Dacosta v. Aetna Life Insurance Company, No. Cv92-0507749 (Jan. 5, 1995)

[EDITOR'S NOTE: This case is unpublished as indicated by the issuing court.]MEMORANDUM OF DECISION The plaintiff claims that, after eight years of employment as a graphic designer, the defendant (hereinafter Aetna) wrongfully discharged him on June 12, 1991. In his CT Page 47 complaint he bases his entire case on the claim that Aetna violated his employment contract by terminating his employment without complying with the provisions of the Personal Policies and Procedures Manual (P.P.P.) which provided for investigation written warning and disciplinary suspensions under these circumstances prior to termination." This allegation is denied.

I It is apparent that Mr. DaCosta's discharge was the result of a vast company-wide reorganization which resulted in the elimination of 2,600 jobs. The procedure has been described as "down-sizing," and there was in it no reflection on the plaintiff or his conduct. Rather, employees were eliminated on the basis of a competency-selection process as described in defendant's Exhibit No. 12.

Mr. DaCosta was first employed by Aetna in 1983. So far as appears he has never presented a behavior or attendance problem, nor was there any assertion of improper conduct. In spite of this, he claims that Aetna should have complied with the P.P.P. Manual, which provided for investigation, written warning, and disciplinary suspensions. This is known as Progressive Discipline and is described in defendant's Exhibit No. 13. It affords a process to address an employee's performance and attendance problems and to support employees in their efforts to improve performance, to issue warnings and to maintain a record of the employees progress. If the situation does not improve, the employee is placed on probation, etc. When the probationary period ends, a determination is made as to the action to be taken, be it demotion, transfer or termination (p. 14-2).

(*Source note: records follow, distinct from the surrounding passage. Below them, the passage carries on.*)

Lemma tracked_post_deleted self w w1 t topic' w' :
  AbstractPost.Model_delete self w = Ok tt w1 ->
  tracked t w1 topic' w' ->
  exists k pid,
    AbstractTopic.pk t = Some k /\ AbstractPost.pk self = Some pid /\
    post_deleted k pid w w'.
Proof.
  intros Hd T.
  destruct (Post_Model_delete_inv _ _ _ _ Hd) as (pid & Hpid & _ & _ & P1 & _ & L1).
  pose proof T as (k & lp & Hk & _ & _ & Hp & Hg & Hc & _ & _ & _ & _ & _ & _
                   & _ & evs & Hlog & Hev).
  exists k, pid. split; [exact Hk|]. split; [exact Hpid|].
  split; [rewrite Hp, P1; reflexivity|]. split.
  - exists (AbstractTopic.to_row k topic'). split; [exact Hg|].
    simpl. rewrite (posts_of_ext k _ _ Hp). exact Hc.
  - exists (ForumUpdateTrackers (AbstractTopic.forum t) :: evs).
    split; [|exact Hev]. rewrite Hlog, L1, <- app_assoc. reflexivity.
Qed.

Lemma Post_delete_routing now self topic w topic' w' :
  AbstractPost.delete now self topic w = Ok topic' w' ->
  exists k pid,
    AbstractTopic.pk topic = Some k /\ AbstractPost.pk self = Some pid /\
    if head_and_tail self topic (db w)
    then topic_deleted k (AbstractTopic.forum topic) w w'
    else post_deleted k pid w w'.
Proof.
  intros H. unfold head_and_tail.
  destruct (Post_delete_inv _ _ _ _ _ _ H) as (x & Hx & [C|[C|C]]); rewrite Hx.
  - destruct C as (Hsx & (y & Hy & Hsy) & Ht & Hd).
    rewrite last_post_value_memo_first in Hy. rewrite Hy, Hsx, Hsy. simpl.
    destruct (Topic_delete_inv _ _ _ _ Hd) as (k & _ & _ & Hk & _).
    exists k, (pr_id x).
    assert (Hpk : AbstractTopic.pk topic' = AbstractTopic.pk topic).
    { rewrite Ht, (proj1 (memo_last_data _ _)), (proj1 (memo_first_data _ _)).
      reflexivity. }
    assert (Hfo : AbstractTopic.forum topic' = AbstractTopic.forum topic).
    { rewrite Ht.
      destruct (memo_last_data (memo_first topic (db w)) (db w)) as (_ & -> & _).
      destruct (memo_first_data topic (db w)) as (_ & -> & _). reflexivity. }
    split; [congruence|]. split; [apply same_id_true; exact Hsx|].
    rewrite <- Hfo. apply (Topic_delete_spec _ _ tt); assumption.
  - destruct C as (Hsx & w1 & Hd & T). rewrite Hsx.
    destruct (tracked_post_deleted _ _ _ _ _ _ Hd T) as (k & pid & Hk & Hp & D).
    rewrite (proj1 (memo_first_data _ _)) in Hk.
    exists k, pid. split; [exact Hk|]. split; [exact Hp|].
    destruct (last_post_value topic (db w)); exact D.
  - destruct C as (Hsx & y & w1 & Hy & Hsy & Hd & T).
    rewrite last_post_value_memo_first in Hy. rewrite Hy, Hsx, Hsy. simpl.
    destruct (tracked_post_deleted _ _ _ _ _ _ Hd T) as (k & pid & Hk & Hp & D).
    rewrite (proj1 (memo_last_data _ _)), (proj1 (memo_first_data _ _)) in Hk.
    exists k, pid. auto.
Qed.

Lemma Topic_delete_succeeds self w k :
  AbstractTopic.pk self = Some k ->
  well_rooted (db w) (AbstractTopic.forum self) ->
  exists w', AbstractTopic.delete self w = Ok tt w'.
Proof.
  intros Hk Hr. unfold AbstractTopic.delete, bind at 1.
  unfold AbstractTopic.Model_delete. rewrite Hk.
  set (w1 := mkWorld _ _ _).
  assert (Hr1 : well_rooted (db w1) (AbstractTopic.forum self))
    by (apply (well_rooted_forums (db w)); [reflexivity | exact Hr]).
  destruct (well_rooted_exists _ _ Hr1) as (f & Hf).
  unfold bind, load_forum. rewrite Hf.
  rewrite (Forum_update_trackers_succeeds f _ w1 Hf Hr1). eauto.
Qed.

(** The only post of a topic is head and tail, and deleting it through
    a topic instance without memoised posts completes. *)
Lemma sole_post_delete now self topic w k r :
  AbstractTopic.pk topic = Some k ->
  AbstractTopic._first_post topic = None ->
  AbstractTopic._last_post topic = None ->
  posts_of k (db w) = [r] ->
  AbstractPost.pk self = Some (pr_id r) ->
  head_and_tail self topic (db w) = true /\
  (well_rooted (db w) (AbstractTopic.forum topic) ->
   exists topic' w', AbstractPost.delete now self topic w = Ok topic' w').
Proof.
  intros Hk Hf Hl Hp Hs.
  assert (Hfv : first_post_value topic (db w) = Some r)
    by (unfold first_post_value; rewrite Hf, Hk; simpl; rewrite Hp; reflexivity).
  assert (Hlv : last_post_value topic (db w) = Some r)
    by (unfold last_post_value; rewrite Hl, Hk; simpl; rewrite Hp; reflexivity).
  assert (Hid : AbstractPost.same_id r self = true)
    by (unfold AbstractPost.same_id; rewrite Hs; apply Z.eqb_refl).
  split; [unfold head_and_tail; rewrite Hfv, Hlv, Hid; reflexivity|].
  intros Hr. unfold AbstractPost.delete, AbstractPost.is_topic_head,
               AbstractPost.is_topic_tail, bind.
  rewrite first_post_eq. simpl. rewrite Hfv. unfold ret at 1. simpl.
  rewrite Hid. rewrite last_post_eq. simpl.
  rewrite last_post_value_memo_first, Hlv. unfold ret at 1. simpl.
  rewrite Hid. simpl.
  set (t2 := memo_last _ _).
  destruct (Topic_delete_succeeds t2 w k) as (w' & E).
  - subst t2.
    rewrite (proj1 (memo_last_data _ _)), (proj1 (memo_first_data _ _)).
    exact Hk.
  - subst t2.
    destruct (memo_last_data (memo_first topic (db w)) (db w)) as (_ & -> & _).
    destruct (memo_first_data topic (db w)) as (_ & -> & _). exact Hr.
  - rewrite E. unfold ret. eauto.
Qed.

(** With creation times that tell the posts of the topic apart, only the
    only post of a topic is both head and tail. *)
Lemma head_and_tail_sole self topic d k :
  AbstractTopic.pk topic = Some k ->
  AbstractTopic._first_post topic = None ->
  AbstractTopic._last_post topic = None ->
  NoDup (map pr_id (posts d)) ->
  (forall p q, In p (posts_of k d) -> In q (posts_of k d) ->
               pr_created p = pr_created q -> p = q) ->
  head_and_tail self topic d = true ->
  exists r, posts_of k d = [r] /\ AbstractPost.pk self = Some (pr_id r).
Proof.
  intros Hk Hf Hl ND Hdist H. unfold head_and_tail in H.
  unfold first_post_value, last_post_value in H. rewrite Hf, Hl, Hk in H.
  simpl in H.
  destruct (earliest (posts_of k d)) as [x|] eqn:Ex; [|discriminate].
  destruct (latest (posts_of k d)) as [y|] eqn:Ey; [|discriminate].
  apply andb_prop in H. destruct H as [Hx Hy].
  apply same_id_true in Hx. apply same_id_true in Hy.
  destruct (earliest_spec _ _ Ex) as [Hinx Hmin].
  destruct (latest_spec _ _ Ey) as [Hiny Hmax].
  assert (ND' : NoDup (map pr_id (posts_of k d)))
    by (apply NoDup_map_filter; exact ND).
  assert (x = y).
  { apply (NoDup_key_inj pr_id _ x y ND' Hinx Hiny). congruence. }
  subst y.
  assert (Hall : forall q, In q (posts_of k d) -> q = x).
  { intros q Hq. apply Hdist; auto.
    specialize (Hmin q Hq). specialize (Hmax q Hq). lia. }
  exists x. split; [|exact Hx].
  destruct (posts_of k d) as [|a [|b l]] eqn:E.
  - contradiction.
  - rewrite (Hall a (or_introl eq_refl)). reflexivity.
  - exfalso. simpl in ND'. inversion ND' as [|? ? Hnot _]; subst.
    apply Hnot. left.
    rewrite (Hall a (or_introl eq_refl)),
      (Hall b (or_intror (or_introl eq_refl))). reflexivity.
Qed.

(** A post delete that completes went one of two ways.  When the
    post is head and tail of its topic, the topic was deleted (and the
    post with it), not the post on its own, and the forum-level tracker
    update ran from the topic's forum, whose topic counter went down by
    one.  Otherwise the post alone was deleted and the tracker update of
    the topic ran.  The only post of a topic is head and tail, and its
    delete completes when the forum hierarchy is a finite chain; when
    creation times tell the posts of a topic apart, no other post is
    head and tail. *)
Theorem completed_delete_routing now self topic w k :
  AbstractTopic.pk topic = Some k ->
  (forall topic' w',
     AbstractPost.delete now self topic w = Ok topic' w' ->
     exists pid,
       AbstractPost.pk self = Some pid /\
       if head_and_tail self topic (db w)
       then topic_deleted k (AbstractTopic.forum topic) w w'
       else post_deleted k pid w w')
  /\
  (AbstractTopic._first_post topic = None ->
   AbstractTopic._last_post topic = None ->
   (forall r, posts_of k (db w) = [r] ->
              AbstractPost.pk self = Some (pr_id r) ->
              head_and_tail self topic (db w) = true /\
              (well_rooted (db w) (AbstractTopic.forum topic) ->
               exists topic' w',
                 AbstractPost.delete now self topic w = Ok topic' w'))
   /\
   (NoDup (map pr_id (posts (db w))) ->
    (forall p q, In p (posts_of k (db w)) -> In q (posts_of k (db w)) ->
                 pr_created p = pr_created q -> p = q) ->
    head_and_tail self topic (db w) = true ->
    exists r, posts_of k (db w) = [r] /\
              AbstractPost.pk self = Some (pr_id r))).
Proof.
  intros Hk. split.
  - intros topic' w' H.
    destruct (Post_delete_routing _ _ _ _ _ _ H) as (k0 & pid & Hk0 & Hp & R).
    assert (k0 = k) by congruence. subst k0. eauto.
  - intros Hf Hl. split.
    + intros r Hp Hs. eapply sole_post_delete; eauto.
    + intros ND Hd H. eapply head_and_tail_sole; eauto.
Qed.

Lemma completed_delete_routing_example :
  AbstractTopic.pk (Scenario.load 1 Sample.w_one) = Some 1 /\
  exists topic' w',
    AbstractPost.delete 103 Sample.post1 (Scenario.load 1 Sample.w_one)
                        Sample.w_one = Ok topic' w' /\
    head_and_tail Sample.post1 (Scenario.load 1 Sample.w_one)
                  (db Sample.w_one) = true /\
    option_map f_topics_count (get_forum 1 (db Sample.w_one)) = Some 1%nat /\
    option_map f_topics_count (get_forum 1 (db w')) = Some 0%nat /\
    exists pid,
      AbstractPost.pk Sample.post1 = Some pid /\
      if head_and_tail Sample.post1 (Scenario.load 1 Sample.w_one)
                       (db Sample.w_one)
      then topic_deleted 1 (AbstractTopic.forum (Scenario.load 1 Sample.w_one))
                         Sample.w_one w'
      else post_deleted 1 pid Sample.w_one w'.
Proof.
  assert (H1 : AbstractTopic.pk (Scenario.load 1 Sample.w_one) = Some 1)
    by reflexivity.
  split; [exact H1|].
  do 2 eexists. split; [cbv; reflexivity|]. split; [reflexivity|].
  split; [reflexivity|]. split; [reflexivity|].
  eapply (proj1 (completed_delete_routing 103 Sample.post1
                   (Scenario.load 1 Sample.w_one) Sample.w_one 1 H1)).
  cbv; reflexivity.
Defined.

(** C4, at two deletes that take the other branch.  The last post left
    in a topic is deleted through the topic instance that its former
    sibling was deleted through: the memo of the first post is stale,
    the post is deleted on its own, the tracker update raises and the
    topic stays, without a post.  And of two posts created within the
    same clock tick the first is head and tail: deleting it deletes the
    topic and the other post with it. *)
Theorem C4_post_delete_misroutes :
  (posts_of 1 (db Scenario.w_last_post)
     = [AbstractPost.to_row 2 1 Sample.post2] /\
   exists w',
     AbstractPost.delete 104 Sample.post2 Scenario.shared_topic
                         Scenario.w_last_post = Raise AttributeError w' /\
     option_map tr_id (get_topic 1 (db w')) = Some 1 /\
     posts_of 1 (db w') = [] /\
     log w' = log Scenario.w_last_post
              ++ [PostModelDelete 2; TopicUpdateTrackers (Some 1)]) /\
  (length (posts_of 1 (db Scenario.w_tie)) = 2%nat /\
   exists topic' w',
     AbstractPost.delete 103 Sample.post1 (Scenario.load 1 Scenario.w_tie)
                         Scenario.w_tie = Ok topic' w' /\
     get_topic 1 (db w') = None /\
     posts (db w') = [] /\
     log w' = log Scenario.w_tie
              ++ [TopicModelDelete 1; ForumUpdateTrackers 1]).
Proof.
  split.
  - split; [reflexivity|].
    eexists. split; [cbv; reflexivity|]. repeat split; reflexivity.
  - split; [reflexivity|].
    do 2 eexists. split; [cbv; reflexivity|]. repeat split; reflexivity.
Qed.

In view of the plaintiff's apparently blameless record, it is difficult to conclude that progressive discipline and probation were appropriate. Instead, one looks elsewhere in the Manual. See Exhibit 13 p. 15-16. This provides for employees whose jobs have been eliminated through reorganization. There is no claim that this provision was violated. However, it appears to be more applicable to the plaintiff's case. It has been held that an employer is not liable for terminating an employee in a reduction in force without following disciplinary procedures. Cox v. ResilientFlooring Div. of Congoleum Corp., 638 F. Sup. 726, 733; RompfCT Page 48v. John O. Hammons Hotels (Wyo.) 685 P.2d 25, 29.

II Aetna resorts to the general rule that common law employees may be discharged at the will of the employer.Coelho v. Posi-Seal Int'l Inc., 208 Conn. 106, 118. As the plaintiff points out in his brief, however, our Supreme Court in Finley v. Aetna Life Casualty Co., 202 Conn. 90, indicated that personnel manuals may give rise to express or implied contracts. It did go on to say, however, that by including an appropriate disclaimer of the intent to enter into a contractual commitment, our employer can protect itself from contract claims based on statements made in employment handbooks.

In the case of Aetna those were two handbooks involved. The more elaborate one was the P.P. P., which the plaintiff never saw which was made available for supervisory personnel. It was not distributed to the employees as a whole. In such a situation the P.P. P. cannot be the basis of a contract because the plaintiff never saw it. See Carbone v. AtlanticRichfield Co., 204 Conn. 460, 472; Tobias Montgomery Ward Co. (Minn.), 362 N.W.2d 380, 381-2.

The second handbook, Working With You, was distributed to the plaintiff and all employees. During the course of Mr. DaCosta's employment, this manual was revised from time to time and distributed to the employees. The 1986 edition included a contract disclaimer. The language stated in part: "The language used in this handbook is not intended to create . . . a contract between the company and any one or all of its employees." Subsequent editions of Working With You contained similar language.

It is noted that the disclaimer provision was not included in Working With You at the time the plaintiff was first hired in 1983. It is well settled that handbooks may from time to time be modified or eliminated. Pine River StateBank v. Mettille, 333 N.W. Ed. 622 (Minn.); Chambers v. ValleyNat. Bank, 721 F. Sup. 1128, 1131-32. These cases indicate that an employee may become bound by disclaimers added after he was hired, where he continued to work after they were added to the handbook. Accordingly, there appears to be no contract in effect in this case. CT Page 49

III On the basis of the above considerations it is concluded that progressive discipline with probation was not appropriate where termination is based on a reduction in force. It is further concluded that no binding contract on the terms claimed by the plaintiff was in effect.

Judgment may enter in favor of the defendant.